Helena Marino is a talented young healer living in Paladia—the “Shining City”—who has been thrust into a brutal war against an all-powerful necromancer and his army of Undying, loyal henchmen with immortal bodies, and necrothralls, reanimated automatons. When Helena is awakened from stasis, a prisoner of the necromancer’s forces, she has no idea how long she has been incarcerated—or the status of the war. She soon finds herself a personal prisoner of Kaine Ferron, the High Necromancer’s “monster” psychopath who has sadistically killed hundreds for his master. Ordered to recover Helena’s buried memories by any means necessary, the two polar opposites—Helena and Kaine, healer and killer—end up discovering much more as they begin to understand each other through shared trauma.
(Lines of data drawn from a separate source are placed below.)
Lemma rotationLoop_polls_every_second_witness :
  let w := world (service0 true) in
  let e := env (t2020 + 4 * day) false false in
  let w' := snd (rotationLoop e (repeat TimerFired 3) false w) in
  fst (rotationLoop e (repeat TimerFired 3) false w) = false
  /\ since w w' = repeat (EvAfter time.Second) 3
  /\ service w' = service w
  /\ reads w' = (4 * 3 + reads w)%nat
  /\ keygens w' = keygens w /\ issues w' = issues w
  /\ _service (manager w') = _service (manager w).
Proof.
  intros w e.
  refine (rotationLoop_polls_every_second e 3 w _ _ _ _).
  - reflexivity.
  - vm_compute. split; [reflexivity|discriminate].
  - vm_compute. discriminate.
  - intros j. vm_compute. split; reflexivity.
Defined.

Lemma single_generateKeys_witness :
  let w := world (service0 true) in
  let e := env (t2020 + 8 * day) false false in
  let s := rotation.single true answer (_service (manager w)) (service w)
             (t2020 + 8 * day) in
  rotation.goroutines s 0%nat
    = Some (rotation.mkGoroutine true
              (rotation.pcReturn (fst (generateKeys e true w))))
  /\ rotation.service s = service (snd (generateKeys e true w))
  /\ rotation._mutex s = None.
Proof.
  intros w e.
  refine (single_generateKeys e true answer w (t2020 + 8 * day) _ _ _).
  - intros n. reflexivity.
  - reflexivity.
  - intros ses pub old. reflexivity.
Defined.

End ScenariosOfTheLoop.
(** extractExternalDocs *)
Definition extractExternalDocs (info : SpecInfo) (doc : Document) (idx : SpecIndex)
  : Extraction :=
  let '(extDocs, dErr) := ExtractObjectExternalDocs (RootNode info) idx in
  match dErr with
  | Some e => (doc, Some e)
  | None => (setExternalDocs doc extDocs, None)
  end.

(** extractComponents *)
Definition extractComponents (info : SpecInfo) (doc : Document) (idx : SpecIndex)
  : Extraction :=
  let '(_, ln, vn) := FindKeyNodeFull ComponentsLabel (Content (RootNode info)) in
  match vn with
  | Some vn' =>
      let '(ir, err) := buildComponents vn' idx in
      match err with
      | Some e => (doc, Some e)
      | None => (setComponents doc (mkNodeRef (Some ir) ln vn), None)
      end
  | None => (doc, None)
  end.

(** The loop of extractServers over [vn.Content]. *)
Fixpoint buildServers (idx : SpecIndex) (items : list (option Node))
  : list (ValueReference ServerObj) :=
  match items with
  | [] => []
  | srvN :: rest =>
      if IsNodeMap srvN
      then mkValueRef (buildServer srvN idx) srvN :: buildServers idx rest
      else buildServers idx rest
  end.

(** extractServers *)
Definition extractServers (info : SpecInfo) (doc : Document) (idx : SpecIndex) : Extraction :=
  let '(_, ln, vn) := FindKeyNodeFull ServersLabel (Content (RootNode info)) in
  match vn with
  | Some vn' =>
      if IsNodeArray vn
      then (setServers doc (mkNodeRef (buildServers idx (Content vn')) ln vn), None)
      else (doc, None)
  | None => (doc, None)
  end.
While necromancy is an oft-trod subject in fantasy novels, the author gives it a fresh feel—in large part because of their superb worldbuilding coupled with unforgettable imagery throughout: “[The necromancer] lay reclined upon a throne of bodies. Necrothralls, contorted and twisted together, their limbs transmuted and fused into a chair, moving in synchrony, rising and falling as they breathed in tandem, squeezing and releasing around him…[He] extended his decrepit right hand, overlarge with fingers jointed like spider legs.” Another noteworthy element is the complex dynamic between Helena and Kaine. To say that these two characters shared the gamut of intense emotions would be a vast understatement. Readers will come for the fantasy and stay for the romance.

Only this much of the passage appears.